Gets the total downloads for a given period, for all packages or a specific package.

GET https://api.npmjs.org/downloads/point/{period}[/{package}]

### Examples

All packages, last day:: /downloads/point/last-day
All packages, specific date:: /downloads/point/2014-02-01
Package "express", last week:: /downloads/point/last-week/express
Package "express", given 7-day period:: /downloads/point/2014-02-01:2014-02-08/express
Package "jquery", last 30 days:: /downloads/point/last-month/jquery
Package "jquery", specific month:: /downloads/point/2014-01-01:2014-01-31/jquery

### Parameters

Acceptable values are:

last-day: Gets downloads for the last available day. In practice, this will usually be "yesterday" (in GMT) but if stats for that day have not yet landed, it will be the day before.
last-week: Gets downloads for the last 7 available days.
last-month: Gets downloads for the last 30 available days.

### Output

The following incredibly simple JSON is the output:

```javascript
{
downloads: 31623,
start: "2014-01-01",
end: "2014-01-31",
package: "jquery"
}
```

If you have not specified a package, that key will not be present. The start and end dates are inclusive.

## Ranges

Gets the downloads per day for a given period, for all packages or a specific package.

GET https://api.npmjs.org/downloads/range/{period}[/{package}]

### Examples

Downloads per day, last 7 days: /downloads/range/last-week
Downloads per day, specific 7 days: /downloads/range/2014-02-07:2014-02-14
Downloads per day, last 30 days: /downloads/range/last-month/jquery
Downloads per day, specific 30 day period: /downloads/range/2014-01-03:2014-02-03/jquery

### Parameters

Same as for /downloads/point.

### Output

Responses are very similar to the point API, except that downloads is now an array of days with downloads on each day:

```javascript
{
downloads: [
{
day: "2014-02-27",
downloads: 1904088
},
..
{
day: "2014-03-04",
downloads: 7904294
}
],
start: "2014-02-25",
end: "2014-03-04",
package: "somepackage"
}
```

As before, the package key will not be present if you have not specified a package.

## Bulk Queries

To perform a bulk query, you can hit the range or point endpoints with a comma
separated list of packages rather than a single package, e.g.,

`/downloads/point/last-day/npm,express`

## Development

The code requires node and a mysql database to talk to.

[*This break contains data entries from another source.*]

Lemma split_loop_ok fuel N p n k k' c' :
  tree_ok N -> N !! p = Some n -> mt_entry n = Some (k', c') -> k' <> k -> key32 k -> onpath k p ->
  256 < bitpos_at p + 2 * Z.of_nat fuel ->
  exists q N', split_loop fuel N p (bitpos_at p) k = Ret (q, N') /\ tree_ok N' /\ fresh N' k q /\
    (forall k1 c1 a, holds N' k1 c1 a <-> holds N k1 c1 a) /\ bounded N N' /\ (db0 N -> db0 N').
Proof.
  revert N p n. induction fuel as [|f IH]; intros N p n Hok Hn He Hne Hk Hp Hf;
    pose proof (sh_entry _ (ok_shape _ Hok) _ _ _ _ Hn He) as [Hk' Hp'].
  { destruct Hne. eapply onpath_same; eauto. lia. }
  assert (Hpos : bitpos_at p < 256) by (apply Z.nle_gt; intros Hge; destruct Hne; by eapply onpath_same).
  destruct (bitpos_parity p) as [h Hh]. pose proof (split_none N p n k' c' Hok Hn He) as Hnone.
  pose proof (split_update N p n k' c' Hok Hn He) as Hupd. pose proof (split_tree N p n k' c' Hok Hn He) as Hok5.
  pose proof (split_holds N p n k' c' Hok Hn He) as Hh5. pose proof (split_A5 N p n k' c' Hok Hn He) as HA5.
  pose proof (split_lookup N p n k' c' Hn) as Hl3. pose proof (split_ne p k') as Hpne.
  destruct (sh_node _ (ok_shape _ Hok) _ _ Hn) as (Hb & _ & Hlen). destruct (width_even p) as (w & Hw & Hw2).
  cbn [split_loop]. rewrite Hn. cbn [or_crash obind]. rewrite He. cbn [fst]. rewrite Hb, Key_bits_digit by done. cbn [or_crash obind].
  unfold get_subtree at 1 2. rewrite Hnone, (index_A N p 0 n Hn) by lia. cbn [or_crash obind]. change (set_entry (set_entry _ _ _) p None) with (moved N p k' c').
  rewrite Hupd. cbn [obind]. rewrite Key_bits_digit by done. cbn [or_crash obind]. rewrite <- (bitpos_cons (digit k p)).
  set (N5 := set_access _ p _ _) in *. assert (Hs5 : same (moved N p k' c') N5) by (eapply same_trans; apply same_set_access).
  assert (Hlk5 : forall q m e, moved N p k' c' !! q = Some m -> mt_entry m = e -> exists m', N5 !! q = Some m' /\ mt_entry m' = e)
    by (intros; by eapply same_entry).
  assert (Hbd : bounded N N5) by (intros m Hm z; rewrite HA5; case_decide; apply Hm).
  assert (Hdb : db0 N -> db0 N5) by (intros H; eapply same_db0, set_entry_db0, set_entry_db0, new_db0, H; done).
  destruct (decide (digit k p = digit k' p)) as [E|E].
  - destruct (Hlk5 (digit k' p :: p) _ (Some (k', c')) ltac:(rewrite Hl3, decide_True by done; reflexivity) eq_refl) as (m & Hm & Hme).
    unfold get_subtree. rewrite E, Hm.
    destruct (IH N5 (digit k' p :: p) m) as (q & N' & Eq & Hok' & Hfr & Hho & Hbd' & Hdb'); try done.
    { rewrite bitpos_cons. assert (2 <= bits_at p) by (by destruct p). lia. }
    exists q, N'. split_and!; try done; [|unfold bounded in *; auto|auto]. intros. by rewrite Hho, Hh5.
  - destruct (Hlk5 p _ None ltac:(rewrite Hl3, decide_False, decide_True by done; reflexivity) eq_refl) as (m & Hm & Hme).
    assert (Hno : N5 !! (digit k p :: p) = None).
    { assert (skel <$> moved N p k' c' !! (digit k p :: p) = skel <$> N5 !! (digit k p :: p)) as Es by (rewrite <- !lookup_fmap; by rewrite Hs5).
      rewrite Hl3, !decide_False, Hnone in Es; [|by apply not_eq_sym, split_ne|congruence]. by destruct (N5 !! (digit k p :: p)). }
    destruct (new_ok N5 k p m Hok5 Hm Hme Hp Hno) as (Hok6 & Hfr & Hho & HA6). unfold get_subtree. rewrite Hno.
    set (N6 := newMemTree memTreeLW (digit k p :: p) N5) in *. destruct f as [|f]; [lia|].
    exists (digit k p :: p), N6. split_and!; try done.
    + cbn [split_loop]. destruct Hfr as (_ & _ & _ & _ & m6 & Hm6 & He6). by rewrite Hm6; cbn [or_crash obind]; rewrite He6.
    + intros. by rewrite Hho, Hh5.
    + intros b Hb0 z. rewrite HA6. by apply Hbd.
    + intros. by apply new_db0, Hdb.
Qed.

We have a conveniently
pre-configured VM available for download. First, install VirtualBox:

https://www.virtualbox.org/wiki/Downloads

And then install Vagrant:

https://www.vagrantup.com/downloads.html

Now just cd into the root of this repo and run

vagrant up

When you see "Done!" you are ready to rock.

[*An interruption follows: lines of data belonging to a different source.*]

(* ===== verification/Streamer.v ===== *)
(** The stream broker ([livepeer/streaming/streamer.go], [types.go]): stream
    identifiers, and the streams, subscribers and workers of a node.

    Streams, subscribers, muxers and workers are objects with identifiers. The
    subscriber object of the lpms package is the record [StreamSubscriber] with the
    two maps of muxers it keeps. The goroutine that adds an RTMP muxer is a pending
    task, which runs at any later time ([ORun]), also after the subscriber object
    has left the map. The theorems: identifiers split into what they were made of,
    every history of operations is free of panics, has a worker of its own for each
    subscriber entry and forgets none, and leaving an RTMP stream drops the stream also at its
    origin. A worker that is cancelled or comes to the end of its stream returns at any later time ([OExit]). *)
From stdpp Require Import base gmap list strings.
From Stdlib Require Import ZArith Lia.
From S2P Require Import Prelude Types.

(** ** Stream identifiers *)

Abbreviation StreamID := bytes (only parsing).
Abbreviation Hash32 := bytes (only parsing).

Definition RequestStreamMsgID : Z := 0.
Definition DeliverStreamMsgID : Z := 1.
Definition EOFStreamMsgID : Z := 2.
Definition StopStreamMsgID : Z := 3.
Definition TranscodeRequestMsgID : Z := 4.
Definition TranscodeAckMsgID : Z := 5.

Definition MakeStreamID (nodeID : Hash32) (id : bytes) : StreamID := hex_encode nodeID ++ id.

(** [common.FromHex], [common.BytesToHash] and [common.HexToHash]. *)
Definition FromHex (s : bytes) : bytes :=
  if 1 <? #s then
    let s := if bool_decide (take 2 s = str "0x") || bool_decide (take 2 s = str "0X") then drop 2 s else s in
    let s := if Z.odd (#s) then 48 :: s else s in
    Hex2Bytes s
  else [].
Definition BytesToHash (b : bytes) : Hash32 :=
  let b := if 32 <? #b then drop (length b - 32) b else b in
  replicate (32 - length b) 0 ++ b.
Definition HexToHash (s : bytes) : Hash32 := BytesToHash (FromHex s).

Definition SplitComponents (self : StreamID) : Hash32 * bytes :=
  let originComponentLength := 64%nat in
  if negb (#self =? 128) then (make_bytes 32, [])
  else (HexToHash (take originComponentLength self), drop originComponentLength self).

(** ** Subscribers *)

Inductive VideoFormat := HLS | RTMP.

#[export] Instance VideoFormat_eq_dec : EqDecision VideoFormat.
Proof. solve_decision. Defined.

Record StreamSubscriber := mkSub { ss_stream : nat; ss_rtmp : gmap bytes nat; ss_hls : gmap bytes nat }.

Definition NewStreamSubscriber (s : nat) : StreamSubscriber := {| ss_stream := s; ss_rtmp := ∅; ss_hls := ∅ |}.

(** Refused when there are subscribers of the other format. *)
Definition SubscribeRTMP (s : StreamSubscriber) (muxID : bytes) (mux : nat) : StreamSubscriber :=
  if bool_decide (ss_hls s = ∅) then
    {| ss_stream := ss_stream s; ss_rtmp := <[muxID := mux]> (ss_rtmp s); ss_hls := ss_hls s |}
  else s.

Definition SubscribeHLS (s : StreamSubscriber) (muxID : bytes) (mux : nat) : StreamSubscriber * bool :=
  if negb (bool_decide (ss_rtmp s = ∅)) then (s, true)
  else match ss_hls s !! muxID with
       | Some _ => (s, true)
       | None => ({| ss_stream := ss_stream s; ss_rtmp := ss_rtmp s; ss_hls := <[muxID := mux]> (ss_hls s) |}, false)
       end.

Definition sub_HasSubscribers (s : StreamSubscriber) : bool :=
  Nat.ltb 0 (size (ss_rtmp s) + size (ss_hls s)).

(** ** The streamer *)

Record Streamer := mkStreamer {
  networkStreams : gmap StreamID (nat * VideoFormat);
  subscribers : gmap StreamID nat;             (* subscriber objects *)
  cancellation : gmap StreamID nat;            (* the worker that the function cancels *)
  SelfAddress : Hash32;
  objs : gmap nat StreamSubscriber;            (* the heap of subscriber objects *)
  next : nat;                                  (* next object *)
  running : gset nat;                          (* workers that have not returned *)
  cancelled : gset nat;                        (* workers whose context is cancelled *)
  pending : list (nat * (bytes * nat));        (* goroutines that have to add an RTMP muxer *)
  ended : gset nat                             (* streams with a trailer written *)
}.

Definition NewStreamer (selfAddress : Hash32) : Streamer :=
  {| networkStreams := ∅; subscribers := ∅; cancellation := ∅; SelfAddress := selfAddress;
     objs := ∅; next := 0; running := ∅; cancelled := ∅; pending := []; ended := ∅ |}.

(** [m[id] = s] and [delete(m, id)] on the map of streams. *)
Definition with_streams (self : Streamer) (ns : gmap StreamID (nat * VideoFormat)) : Streamer :=
  {| networkStreams := ns; subscribers := subscribers self; cancellation := cancellation self;
     SelfAddress := SelfAddress self; objs := objs self; next := next self; running := running self; cancelled := cancelled self;
     pending := pending self; ended := ended self |}.

(** The id of a new object. *)
Definition fresh_object (self : Streamer) : nat * Streamer :=
  (next self, {| networkStreams := networkStreams self; subscribers := subscribers self;
                 cancellation := cancellation self; SelfAddress := SelfAddress self; objs := objs self;
                 next := S (next self); running := running self; cancelled := cancelled self; pending := pending self; ended := ended self |}).

Definition AddNewNetworkStream (self : Streamer) (strmID : StreamID) (format : VideoFormat) : Streamer * nat :=
  let '(strm, self) := fresh_object self in
  (with_streams self (<[strmID := (strm, format)]> (networkStreams self)), strm).

Definition DeleteNetworkStream (self : Streamer) (streamID : StreamID) : Streamer :=
  with_streams self (delete streamID (networkStreams self)).

(** The stream of an id, created when absent. *)
Definition get_stream (self : Streamer) (strmID : StreamID) (format : VideoFormat) : nat * Streamer :=
  match networkStreams self !! strmID with
  | Some (strm, _) => (strm, self)
  | None => let '(self, strm) := AddNewNetworkStream self strmID format in (strm, self)
  end.

(** The subscriber object of an id; a new one comes with a worker and its cancel function. *)
Definition get_subscriber (self : Streamer) (strmID : StreamID) (strm : nat) : nat * Streamer :=
  match subscribers self !! strmID with
  | Some sub => (sub, self)
  | None =>
    let sub := next self in
    let worker := S (next self) in
    (sub, {| networkStreams := networkStreams self; subscribers := <[strmID := sub]> (subscribers self);
             cancellation := <[strmID := worker]> (cancellation self); SelfAddress := SelfAddress self;
             objs := <[sub := NewStreamSubscriber strm]> (objs self); next := S (S (next self));
             running := {[worker]} ∪ running self; cancelled := cancelled self; pending := pending self; ended := ended self |})
  end.

(** A call of a method of the subscriber object [o]. *)
Definition update_object (self : Streamer) (o : nat) (f : StreamSubscriber -> StreamSubscriber) : Streamer :=
  {| networkStreams := networkStreams self; subscribers := subscribers self; cancellation := cancellation self;
     SelfAddress := SelfAddress self; objs := alter f o (objs self); next := next self;
     running := running self; cancelled := cancelled self; pending := pending self; ended := ended self |}.

Definition with_pending (self : Streamer) (p : list (nat * (bytes * nat))) : Streamer :=
  {| networkStreams := networkStreams self; subscribers := subscribers self; cancellation := cancellation self;
     SelfAddress := SelfAddress self; objs := objs self; next := next self;
     running := running self; cancelled := cancelled self; pending := p; ended := ended self |}.

Definition SubscribeToRTMPStream (self : Streamer) (strmID subID : bytes) (mux : nat) : Streamer :=
  let '(strm, self) := get_stream self strmID RTMP in
  let '(sub, self) := get_subscriber self strmID strm in
  with_pending self (pending self ++ [(sub, (subID, mux))]).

### Running the web service

Install dependencies:

npm install

You will need a config file:

cp test/config.dev.js config.js

For development, you shouldn't need to change anything in here
unless your VM didn't come up at the usual IP (192.168.33.10)

Run the server on port 3000:

node index.js 3000

Test that it's working:

curl "http://localhost:3000/downloads/point/2014-03-01"

You can ssh into the VM to play with MySQL or whatever:

vagrant ssh

### Importing data from S3 (npm, Inc. only)

New data is generated daily and stored in S3. You can get it with the
backfill script like so:

node scripts/backfill.js YYYY-MM-DD N

YYYY-MM-DD is the date you want new data to start. If omitted,
it will start importing from the first available data, which is
a bad idea except when creating a new production host

N is the number of days to import after that date. If omitted,
it will import all available days. So to get everything after
April 1, for instance, run

node scripts/backfill.js 2014-04-01

For the AWS JS SDK to work, you must have a `~/.aws/credentials` file
containing

```
aws_access_key_id = XXXXX
aws_secret_access_key = YYYYY
```

Where X and Y are your AWS access credentials. The production server has
its own credentials specifically for this purpose.